É corrente nos jornais brasileiros a notícia da decisão do Tribunal de Justiça do Distrito Federal que proibiu o jornal O Estado de S. Paulo de divulgar informações a respeito do processo judicial envolvendo Fernando Sarney, filho do presidente do Senado. Sob uma perspectiva amplamente debatida perante a opinião pública, o assunto parece esgotado: as evidências de mais um episódio de censura prévia, em afronta direta à Constituição Federal.
Talvez seja a hora de analisar a mesma questão sob outro enfoque: para além da censura, qual é o santo que fica nu e qual recebe vestes novas no caso concreto? Explica-se. Quando num processo um juiz concede uma liminar, inevitavelmente, acaba por atribuir algo a uma parte em detrimento da outra. Desnuda-se um santo para vestir o outro, afinal de contas, num juízo de urgência, para proteger um bem maior, mostra-se necessário suportar um mal menor. A urgência, por si só, não pode sustentar uma decisão deste tipo. É necessário algo mais, uma aparência de que aquele que busca a liminar efetivamente é titular de um direito protegido ou, como costumam falar os advogados, deve estar presente ao menos a "fumaça de um bom direito".
O caso, visto sob esta ótica, denuncia ainda mais o absurdo. Qual fumaça de um bom direito pertence a Fernando Sarney que justifique uma interdição ao amplo debate público a respeito de um inquérito policial em que se investigam acusações de lavagem de dinheiro, falsidade ideológica e financiamento indevido de campanhas de familiares do Presidente do Senado? Poder-se-ia argumentar, como parece ter feito o ilustre desembargador do Distrito Federal, a proteção ao segredo de justiça. Ocorre que, como todo o direito tem por posição correspectiva um determinado dever, no caso do segredo de justiça, o dever de sigilo pesa sobre o próprio juiz e todos os demais que trabalham nos autos sigilosos (advogados, partes, serventuários da justiça). Se de algum modo estas informações chegam às mãos dos jornalistas, não se mostra razoável, tampouco lícito, proibir que esses acontecimentos reais sejam retratados, mormente quando o assunto é evidentemente de interesse público.

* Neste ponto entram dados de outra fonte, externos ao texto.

Definition dispatchMessage (c : nat) (m : client_message) (uuid : jsstring) (s : server) : server :=
  match conns s !! c with
  | Some conn =>
      match stage conn, m with
      | awaitingHello, GotRequest _ _ => failProtocol c Nothing s
      | awaitingHello, GotHello supported =>
          let s := update_conn c (λ conn, conn <| stage := handshaking |>) s in
          if supported then spawn (HandshakeSnapshot c (srv_rev s)) s else failProtocol c (SettleHandshake c) s
      | _, GotHello _ => failProtocol c Nothing s
      | ready, GotRequest envelope command => handleRequest c envelope command uuid s
      | handshaking, GotRequest envelope command => spawn (AwaitHandshake c envelope command) s
      | _, GotRequest _ _ => s
      end
  | None => s
  end.

(** [receive] for one message; [isTerminalConnection]. *)
Definition receive (c : nat) (m : client_message) (uuid : jsstring) (s : server) : server :=
  match conns s !! c with
  | Some conn =>
      if disconnected conn || bool_decide (stage conn = closing) || bool_decide (stage conn = closed) then s
      else dispatchMessage c m uuid s
  | None => s
  end.

(** *** Snapshots of the server *)

Definition ready_connections (s : server) : list nat :=
  (filter (λ ic, stage ic.2 = ready ∧ disconnected ic.2 = false) (imap pair (conns s))).*1.

(** [performBroadcast] up to its first await. *)
Definition performBroadcast (s : server) : server :=
  let s := s <| broadcasts := pred (broadcasts s) |> in
  match ready_connections s with
  | [] => s
  | cs =>
      if isClosing s then s
      else
        let s := s <| srv_rev := srv_rev s + 1 |> <| broadcasting := true |> in
        spawn (BroadcastModels cs (srv_rev s)) s
  end.

(** ** Steps *)

(** How a promise from outside settles. *)
Inductive answer := Done | Failed | GotRuntime (phase : jsstring) | GotSnapshot (sn : SessionSnapshot) | GotSessions (v : JsonValue).

Definition as_snapshot (a : answer) : option SessionSnapshot := match a with GotSnapshot sn => Some sn | _ => None end.
Definition as_runtime (a : answer) : option jsstring := match a with GotRuntime phase => Some phase | _ => None end.
Definition succeeded (a : answer) : bool := match a with Failed => false | _ => true end.

(** Disposals that someone waits for: whether all have settled, and well. *)
Definition disposal_settled (s : server) (l : nat) : option bool :=
  match lives s !! l with
  | Some live => match disposing live with DisposeSettled ok => Some ok | _ => None end
  | None => None
  end.
Definition disposals_settled (ws : list nat) (s : server) : option bool :=
  foldr (λ l acc, match disposal_settled s l, acc with Some ok, Some ok' => Some (ok && ok') | _, _ => None end) (Some true) ws.

Definition is_opening (o : opening) : bool := match o with Opening _ => true | _ => false end.

(** *** Closing *)

Fixpoint disconnect_all (cs : list nat) (s : server) : server * list nat :=
  match cs with
  | [] => (s, [])
  | c :: cs => let '(s, ws) := disconnect c s in let '(s, ws') := disconnect_all cs s in (s, ws ++ ws')
  end.

(** [closeServerState] up to its first await. *)
Definition closeServerState (s : server) : server :=
  let cs := (filter (λ ic, disconnected ic.2 = false) (imap pair (conns s))).*1 in
  spawn (CloseConnections cs) (foldl (λ s c, update_conn c (λ conn, conn <| stage := closing |>) s) s cs).

(** The end of [close] of sessions.ts, for one session. *)
Definition close_session (s : server) (l : nat) : server :=
  match lives s !! l with
  | Some live =>
      if bool_decide (disposing live = NotDisposing)
      then spawn (CloseDispose l) (call_dispose (live_runtime live) (update_live l (λ live, live <| subscribed := false |>) s))
      else s
  | None => s
  end.

Definition close_sessions (s : server) : server :=
  foldl close_session (s <| liveSessions := ∅ |>) (map_to_list (liveSessions s)).*2.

Mostra-se criticável, portanto, o próprio critério segundo o qual alguns processos misteriosamente são colocados sob sigilo e, a partir daí, mais criticável ainda o efeito que se pretende deduzir deste segredo judiciário: fazer com que aquele que viu finja que não viu e mantenha toda a população na mais completa ignorância sobre o que está acontecendo.
Para vestir o sigilo de Sarney, desnudou-se o direito à informação do público leitor. E vejam só. O rei que ficou nu nem mora no Senado. Mora no Tribunal de Justiça.